Before indulging in the Thanksgiving feast this week, your loved ones might prompt you to say something you’re grateful for. While it’s common to appreciate material things, a recent study by BYU researchers suggests that expressing gratitude to others and to God significantly enhances the spirit of thankfulness.
“Our research shows that when you express gratitude to other people in your life, and ultimately to God, you have higher levels of empathy and indebtedness and are more likely to offer love and service to those around you,” said Jenae Nelson, a BYU Ph.D. graduate who co-authored the study. “Beyond listing things that you’re grateful for, we’re learning that gratitude is more complete when you think of people in your life that you’re grateful for.”
Nelson, who is currently working as a postdoctoral research associate at Baylor University and Harvard, teamed up with BYU psychology professors Sam Hardy and Dianne Tice to conduct an experiment assigning participants randomly to one of three conditions: creating a list of things they’re grateful for, writing a letter to someone they appreciate or expressing gratitude to God for His actions in their lives. The participants did this exercise weekly for a month.

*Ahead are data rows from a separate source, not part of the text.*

(** * PlayQ core: variable store, locator resolver and text wait

    A shallow embedding of the string-resolution core of the PlayQ
    test-automation toolkit:

    - [bundle/vars]: [getValue], [getConfigValue], [setValue],
      [replaceVariables], [parseLooseJson], [flattenConfig], [loadDefaults];
    - [fixtures/webLocFixture]: [webLocResolver];
    - [actions/web/waitActions]: [waitForTextAtLocation];
    - [actions/comm/commonActions]: [attachLog], [storeValue];
    - [actions/web/screenshotActions]: [processScreenshot];
    - [browsers/browserManager]: [invokeBrowser];
    - the schema generator of [bin]: [safeIdent].

    Conventions of the embedding.

    - A JavaScript string is a [string] holding the bytes of its UTF-8 text.
      White space ([trim], [\s], [Number]) is the white space of the
      language, in one, two or three bytes.  Lower case is given where the
      source compares with an ASCII literal, for which [A] to [Z] and the
      Kelvin sign are all that matters; the case folding of two arbitrary
      texts in the wait is a function of the runtime.
    - The module-level variables [storedVars] and [loggedMissingKeys], the
      process environment and the persisted [var.static.json] form an explicit
      [State] that every operation threads; a thrown exception keeps the
      state reached so far.
    - Collaborators that live outside the repository (the decryption utility,
      the browser driver, the delegated engines, the reporting sink) are
      fields of records the operations take as arguments. *)

From Stdlib Require Import ZArith Ascii String List Bool Lia.
From stdpp Require Import gmap strings list.

Set Warnings "-register-all".
Local Open Scope string_scope.

(** ** Strings *)

Module Str.

Definition dquote : string := String (ascii_of_nat 34) EmptyString.
Definition squote : string := String (ascii_of_nat 39) EmptyString.
Definition backslash : string := String (ascii_of_nat 92) EmptyString.

Definition code (c : ascii) : N := N_of_ascii c.

(** White space is the WhiteSpace and LineTerminator of the language:
    U+0009 to U+000D, U+0020, U+00A0, U+1680, U+2000 to U+200A, U+2028,
    U+2029, U+202F, U+205F, U+3000 and U+FEFF.  It is what [trim], [\s] and
    [Number] strip.  In UTF-8 these are the six characters of one byte, one
    of two bytes and the others of three. *)

(** TAB, LF, VT, FF, CR and SPACE. *)
Definition is_space1 (c : ascii) : bool :=
  let n := code c in ((9 <=? n) && (n <=? 13))%N || (n =? 32)%N.

(** The first byte of a white-space character of two or three bytes. *)
Definition is_space_lead (c : ascii) : bool :=
  let n := code c in
  ((n =? 194) || (n =? 225) || (n =? 226) || (n =? 227) || (n =? 239))%N.

(** U+00A0 *)
Definition is_space2 (c1 c2 : ascii) : bool :=
  ((code c1 =? 194) && (code c2 =? 160))%N.

(** U+1680; U+2000 to U+200A, U+2028, U+2029 and U+202F; U+205F; U+3000;
    U+FEFF. *)
Definition is_space3 (c1 c2 c3 : ascii) : bool :=
  let a := code c1 in
  let b := code c2 in
  let c := code c3 in
  (((a =? 225) && (b =? 154) && (c =? 128))
   || ((a =? 226) && (b =? 128)
       && (((128 <=? c) && (c <=? 138)) || (c =? 168) || (c =? 169) || (c =? 175)))
   || ((a =? 226) && (b =? 129) && (c =? 159))
   || ((a =? 227) && (b =? 128) && (c =? 128))
   || ((a =? 239) && (b =? 187) && (c =? 191)))%N.

(** The text after the white-space character that [s] starts with, when it
    starts with one. *)
Definition white (s : string) : option string :=
  match s with
  | EmptyString => None
  | String c1 r1 =>
      if is_space1 c1 then Some r1
      else if is_space_lead c1 then
        match r1 with
        | String c2 r2 =>
            if is_space2 c1 c2 then Some r2
            else match r2 with
                 | String c3 r3 => if is_space3 c1 c2 c3 then Some r3 else None
                 | EmptyString => None
                 end
        | EmptyString => None
        end
      else None
  end.

(** [s] is one white-space character. *)
Definition is_white (s : string) : bool :=
  match white s with
  | Some EmptyString => true
  | _ => false
  end.

Definition is_digit (c : ascii) : bool :=
  let n := code c in ((48 <=? n) && (n <=? 57))%N.

Definition is_upper (c : ascii) : bool :=
  let n := code c in ((65 <=? n) && (n <=? 90))%N.

Definition is_lower (c : ascii) : bool :=
  let n := code c in ((97 <=? n) && (n <=? 122))%N.

(** The class [[a-zA-Z0-9_]], which is also [\w]. *)
Definition is_word (c : ascii) : bool :=
  is_digit c || is_upper c || is_lower c || (code c =? 95)%N.

Definition is_empty (s : string) : bool :=
  match s with EmptyString => true | String _ _ => false end.

Fixpoint startsWith (p s : string) : bool :=
  match p, s with
  | EmptyString, _ => true
  | String _ _, EmptyString => false
  | String a p', String b s' => Ascii.eqb a b && startsWith p' s'
  end.

(** [s.slice(n)] for [0 <= n]. *)
Fixpoint slice (n : nat) (s : string) : string :=
  match n, s with
  | O, _ => s
  | S _, EmptyString => EmptyString
  | S n', String _ s' => slice n' s'
  end.

Fixpoint rev_append (s acc : string) : string :=
  match s with
  | EmptyString => acc
  | String c s' => rev_append s' (String c acc)
  end.

Definition rev (s : string) : string := rev_append s EmptyString.

Definition endsWith (p s : string) : bool := startsWith (rev p) (rev s).

Fixpoint includes (sub s : string) : bool :=
  startsWith sub s ||
  match s with
  | EmptyString => false
  | String _ s' => includes sub s'
  end.

(** The longest prefix of white-space characters, which is what [\s*]
    matches, and the rest. *)
Fixpoint span_white (s : string) : string * string :=
  match s with
  | EmptyString => (EmptyString, EmptyString)
  | String c1 r1 =>
      if is_space1 c1 then
        let '(a, b) := span_white r1 in (String c1 a, b)
      else if is_space_lead c1 then
        match r1 with
        | String c2 r2 =>
            if is_space2 c1 c2 then
              let '(a, b) := span_white r2 in (String c1 (String c2 a), b)
            else
              match r2 with
              | String c3 r3 =>
                  if is_space3 c1 c2 c3 then
                    let '(a, b) := span_white r3 in
                    (String c1 (String c2 (String c3 a)), b)
                  else (EmptyString, s)
              | EmptyString => (EmptyString, s)
              end
        | EmptyString => (EmptyString, s)
        end
      else (EmptyString, s)
  end.

Definition trimStart (s : string) : string := snd (span_white s).

(** The text without the white-space characters it ends with: what is
    kept of [c] and the rest is nothing when [c] and what is kept of the
    rest make one white-space character. *)
Fixpoint trimEnd (s : string) : string :=
  match s with
  | EmptyString => EmptyString
  | String c s' =>
      let t := trimEnd s' in
      if is_white (String c t) then EmptyString else String c t
  end.

Definition trim (s : string) : string := trimEnd (trimStart s).

Definition lower (c : ascii) : ascii :=
  if is_upper c then ascii_of_N (code c + 32) else c.

(** [s.toLowerCase()] on the letters whose lower case is an ASCII letter:
    [A] to [Z] and the Kelvin sign U+212A, which becomes [k]; every other
    character is left as it is.  No other character has a lower case in
    ASCII, so for every [s] the comparison of [s.toLowerCase()], trimmed or
    not, with a text of ASCII characters, which is what the resolver makes,
    is decided by this function. *)
Fixpoint toLowerCase (s : string) : string :=
  match s with
  | EmptyString => EmptyString
  | String c1 r1 =>
      match r1 with
      | String c2 (String c3 r3) =>
          if ((code c1 =? 226) && (code c2 =? 132) && (code c3 =? 170))%N
          then String "k" (toLowerCase r3)
          else String (lower c1) (toLowerCase r1)
      | _ => String (lower c1) (toLowerCase r1)
      end
  end.

(** [s.split(sep)] for a one-character separator. *)
Fixpoint split (sep : ascii) (s : string) : list string :=
  match s with
  | EmptyString => [EmptyString]
  | String c s' =>
      if Ascii.eqb c sep then EmptyString :: split sep s'
      else match split sep s' with
           | h :: t => String c h :: t
           | [] => [String c EmptyString]
           end
  end.

(** The longest prefix of [s] whose characters satisfy [p], and the rest. *)
Fixpoint span (p : ascii -> bool) (s : string) : string * string :=
  match s with
  | EmptyString => (EmptyString, EmptyString)
  | String c s' =>
      if p c then let '(a, b) := span p s' in (String c a, b)
      else (EmptyString, s)
  end.

(** [m s] is the attempt to match a pattern at the head of [s]: the
    replacement text and the input left after the match.  [guard p s k]
    continues with the rest when [s] starts with the literal [p]. *)
Definition guard {A} (p s : string) (k : string -> option A) : option A :=
  if startsWith p s then k (slice (String.length p) s) else None.

(** [s.replace(re, f)] for a global pattern that matches no empty string:
    the scan tries the pattern at each position from the left and resumes
    after a match.  The result lists the unmatched characters and the
    matches in order.  [fuel] bounds the number of positions visited;
    [String.length s] is enough. *)
Fixpoint scan {A} (fuel : nat) (m : string -> option (A * string)) (s : string)
  : list (ascii + A) :=
  match fuel with
  | O => []
  | S fuel' =>
      match s with
      | EmptyString => []
      | String c s' =>
          match m s with
          | Some (x, rest) => inr x :: scan fuel' m rest
          | None => inl c :: scan fuel' m s'
          end
      end
  end.

Fixpoint unscan (l : list (ascii + string)) : string :=
  match l with
  | [] => EmptyString
  | inl c :: l' => String c (unscan l')
  | inr x :: l' => x +:+ unscan l'
  end.

Definition replaceAll (m : string -> option (string * string)) (s : string) : string :=
  unscan (scan (String.length s) m s).

(** The first position at which [pat] occurs in [s]: the text before it
    and the text after it. *)
Fixpoint find (pat s : string) : option (string * string) :=
  if startsWith pat s then Some (EmptyString, slice (String.length pat) s)
  else match s with
       | EmptyString => None
       | String c s' =>
           match find pat s' with
           | Some (before, after) => Some (String c before, after)
           | None => None
           end
       end.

The study found that individuals who expressed gratitude to another person or to God reported higher levels of empathy and transcendent indebtedness — recognizing that good things in their lives came from people and from God. Participants with the highest levels of empathy and indebtedness were more likely to donate to a charity after the experiment than those who just felt gratitude. Interestingly, participants who only wrote a list of things they were grateful for showed suppressed levels of empathy and indebtedness during the duration of the experiment.
The researchers said that making gratitude lists isn’t a bad practice but that channeling gratitude toward people and to deity is more meaningful and can help build stronger relationships.
“If you’re ending your gratitude practice without recognizing the people you’re grateful for, then you’re missing out on the magic of gratitude,” said Nelson. “We now know that gratitude builds and strengthens relationships by working in harmony with indebtedness and empathy, which cause us to turn outward. When we focus on material things, we tend to look inward. But the minute you switch to acknowledging the people around you and recognizing the things God has done for you, you unlock the benefits of gratitude by activating empathy and indebtedness, which orient you toward helping others.”
Nelson said recognizing God’s hand is particularly impactful. In the experiment, participants who were assigned to write about God’s involvement in their lives reported the highest levels of joy among all participants.
So, if you want to have a more meaningful experience this Thanksgiving before anyone takes a bite of a heap of mashed potatoes, start by recognizing what others and God have done for you and your family.
“Remembering who you are grateful to is better than remembering what you are grateful for,” said Tice.